• [Record set]:
(** C1: in a poll cycle that obtains a reading [(r, c)] (both values present
    in the battery view and rounded), [check_battery] asks for a notification
    if and only if the stored state has both [last_range] and [last_charge]
    present and [r] or [c] differs from the stored value.  In every such
    cycle the state is set to the new reading and saved; on a first run,
    with a stored field absent, nothing is shown. *)
Theorem C1_notification_iff_prior_and_changed
    (E : Env) (s s1 : St) (battery_info : pyval) (r c : Z) :
  get_battery_status E s = (Ok battery_info, s1) ->
  reading_of battery_info = Some (r, c) ->
  exists fired s2,
    check_battery E s = (Ok fired, s2) /\
    (fired = true <->
       exists lr lc, last_range s = Some lr /\ last_charge s = Some lc /\
                     (r <> lr \/ c <> lc)) /\
    (exists message,
        shown s2 =
          (shown s ++ if fired then [(notification_title, message)] else [])%list) /\
    last_range s2 = Some r /\ last_charge s2 = Some c /\
    saves s2 = S (saves s) /\
    (last_range s = None \/ last_charge s = None ->
       fired = false /\ shown s2 = shown s).
Proof.
  intros Hfetch Hread.
  rewrite (check_battery_on_reading _ _ _ _ _ _ Hfetch Hread).
  pose proof (get_battery_status_keeps E s) as Hkeep.
  rewrite Hfetch in Hkeep. simpl in Hkeep.
  apply monitor_view_inv in Hkeep.
  destruct Hkeep as (Klr & Klc & Kshown & Ksaves & _ & _).
  destruct (compare_and_notify_spec E r c s1)
    as (fired & s2 & Hrun & H1 & H2 & H3 & _ & Hcase).
  exists fired, s2.
  rewrite (try_except_ok _ _ _ _ _ Hrun).
  rewrite Klr, Klc, Kshown in Hcase. rewrite Ksaves in H3.
  split; [reflexivity | ].
  destruct (last_range s) as [lr | ] eqn:Hlr;
    destruct (last_charge s) as [lc | ] eqn:Hlc.
  - destruct Hcase as [Hfired Hshown].
    split; [ split | ].
    + intros Ht. exists lr, lc. split; [reflexivity | split; [reflexivity | ]].
      apply changed_iff. now rewrite <- Hfired.
    + intros (lr' & lc' & Ea & Eb & Hd).
      inversion Ea; inversion Eb; subst lr' lc'.
      rewrite Hfired. now apply changed_iff.
    + split; [ exists (notification_message r c lr lc); exact Hshown | ].
      do 3 (split; [assumption | ]).
      intros [K | K]; discriminate.
  - destruct Hcase as [Hfired Hshown]. subst fired.
    split; [ split | ].
    + discriminate.
    + intros (lr' & lc' & _ & Eb & _). discriminate.
    + split; [ exists EmptyString; now rewrite app_nil_r | ].
      do 3 (split; [assumption | ]). intros _. now split.
  - destruct Hcase as [Hfired Hshown]. subst fired.
    split; [ split | ].
    + discriminate.
    + intros (lr' & lc' & Ea & _ & _). discriminate.
    + split; [ exists EmptyString; now rewrite app_nil_r | ].
      do 3 (split; [assumption | ]). intros _. now split.
  - destruct Hcase as [Hfired Hshown]. subst fired.
    split; [ split | ].
    + discriminate.
    + intros (lr' & lc' & Ea & _ & _). discriminate.
    + split; [ exists EmptyString; now rewrite app_nil_r | ].
      do 3 (split; [assumption | ]). intros _. now split.
Qed.

(** ** What [json.load] makes of a saved record *)

(** A run of plain characters up to a quote is read as it stands. *)
Lemma scan_string_plain p rest :
  plain_string p = true ->
  scan_string (p ++ String dq_char rest) = Decoded (p, rest).
Proof.
  unfold plain_string.
  induction p as [ | x p IH]; intros H.
  - reflexivity.
  - cbn [all_chars] in H. apply andb_true_iff in H. destruct H as [Hx Hp].
    unfold plain_char in Hx.
    apply andb_true_iff in Hx. destruct Hx as [Hx H128].
    apply andb_true_iff in Hx. destruct Hx as [Hx H32].
    apply andb_true_iff in Hx. destruct Hx as [Hq Hb].
    apply negb_true_iff in Hq, Hb.
    apply Nat.leb_le in H32. apply Nat.ltb_lt in H128.
    cbn [append scan_string]. rewrite Hq, Hb.
    destruct (Nat.ltb_spec (nat_of_ascii x) 32) as [Hlt | _]; [lia | ].
    destruct (Nat.leb_spec 128 (nat_of_ascii x)) as [Hle | _]; [lia | ].
    now rewrite (IH Hp).
Qed.

(** The digits of a decimal number are spanned entirely. *)
Lemma span_digits_uint d t :
  ends_number t = true ->
  span_digits (NilEmpty.string_of_uint d ++ t) = (NilEmpty.string_of_uint d, t).
Proof.
  intros Ht.
  induction d; cbn [NilEmpty.string_of_uint append];
    try (cbn [span_digits]; change (is_digit _) with true; cbv iota;
         rewrite IHd; reflexivity).
  destruct t as [ | c t]; [reflexivity | ].
  cbn [span_digits]. cbn [ends_number] in Ht.
  apply negb_true_iff in Ht.
  repeat (apply orb_false_iff in Ht; destruct Ht as [Ht _]).
  now rewrite Ht.
Qed.

(** The decimal form of a positive number has no leading zero. *)
Lemma to_uint_no_leading_zero p d : Pos.to_uint p <> Decimal.D0 d.
Proof.
  intros H.
  assert (Hn : Decimal.unorm (Pos.to_uint p) = Pos.to_uint p).
  { pose proof (DecimalPos.Unsigned.to_of (Pos.to_uint p)) as Hto.
    rewrite DecimalPos.Unsigned.of_to in Hto. now symmetry. }
  rewrite H in Hn. rewrite DecimalFacts.unorm_D0 in Hn.
  assert (Hd : d <> Decimal.Nil).
  { intros ->. apply (DecimalPos.Unsigned.to_uint_nonzero p). exact H. }
  pose proof (DecimalFacts.nb_digits_unorm d Hd) as Hle. rewrite Hn in Hle.
  cbn [Decimal.nb_digits] in Hle. lia.
Qed.

(** A minus or a digit sends [scan_value] to [scan_number]. *)
Lemma scan_value_number f d c rest :
  Ascii.eqb c "-" || is_digit c = true ->
  scan_value (S f) d (String c rest) = scan_number (String c rest).
Proof.
  intros H. cbn [scan_value].
  repeat match goal with
  | |- context [Ascii.eqb c ?x] =>
      lazymatch x with
      | "-"%char => fail
      | _ => destruct (Ascii.eqb_spec c x) as [-> | _];
             [ vm_compute in H; discriminate | ]
      end
  end.
  now rewrite H.
Qed.

Lemma scan_number_digits sign u t :
  (sign = EmptyString \/ sign = "-") ->
  u <> Decimal.Nil ->
  (u = Decimal.D0 Decimal.Nil \/ forall d, u <> Decimal.D0 d) ->
  ends_number t = true ->
  (String.length (NilEmpty.string_of_uint u) <= MAX_DIGITS)%nat ->
  scan_number (sign ++ NilEmpty.string_of_uint u ++ t)
  = match NilZero.int_of_string (sign ++ NilEmpty.string_of_uint u) with
    | Some i => Decoded (JInt (Z.of_int i), t)
    | None => Unsupported
    end.
Proof.
  intros Hsign Hnil Hlead Ht Hlen.
  assert (Hhead : exists c ds, NilEmpty.string_of_uint u = String c ds
            /\ Ascii.eqb c "-" = false
            /\ (Ascii.eqb c "0" && negb (String.eqb ds EmptyString) = false)).
  { destruct Hlead as [-> | Hlead].
    - exists "0"%char, EmptyString. repeat split.
    - destruct u; try congruence; try (now destruct (Hlead u));
        cbn [NilEmpty.string_of_uint]; eexists _, _; repeat split. }
  destruct Hhead as (c & ds & Hu & Hminus & Hzero).
  assert (Hspan : span_digits (NilEmpty.string_of_uint u ++ t)
                  = (NilEmpty.string_of_uint u, t))
    by now apply span_digits_uint.
  assert (Hmax : (MAX_DIGITS <? String.length (NilEmpty.string_of_uint u))%nat
                 = false) by now apply Nat.ltb_ge.
  unfold scan_number.
  assert (Hsplit :
    match (sign ++ NilEmpty.string_of_uint u ++ t)%string with
    | String c0 rest =>
        if Ascii.eqb c0 "-" then ("-", rest)
        else (EmptyString, (sign ++ NilEmpty.string_of_uint u ++ t)%string)
    | EmptyString => (EmptyString, (sign ++ NilEmpty.string_of_uint u ++ t)%string)
    end = (sign, (NilEmpty.string_of_uint u ++ t)%string)).
  { destruct Hsign as [-> | ->].
    - cbn [append]. rewrite Hu. cbn [append]. now rewrite Hminus.
    - reflexivity. }
  rewrite Hsplit. rewrite Hspan. rewrite Hu in *. rewrite Hzero, Hmax.
  destruct t as [ | x t]; [reflexivity | ].
  cbn [ends_number] in Ht. apply negb_true_iff in Ht.
  apply orb_false_iff in Ht. destruct Ht as [Ht HE].
  apply orb_false_iff in Ht. destruct Ht as [Ht He].
  apply orb_false_iff in Ht. destruct Ht as [_ Hdot].
  now rewrite Hdot, He, HE.
Qed.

• [Task objective]: Write out every line of the data that holds the word "assert".

• [Exercise answer]:
  assert (Hn : Decimal.unorm (Pos.to_uint p) = Pos.to_uint p).
  assert (Hd : d <> Decimal.Nil).
  assert (Hhead : exists c ds, NilEmpty.string_of_uint u = String c ds
  assert (Hspan : span_digits (NilEmpty.string_of_uint u ++ t)
  assert (Hmax : (MAX_DIGITS <? String.length (NilEmpty.string_of_uint u))%nat
  assert (Hsplit :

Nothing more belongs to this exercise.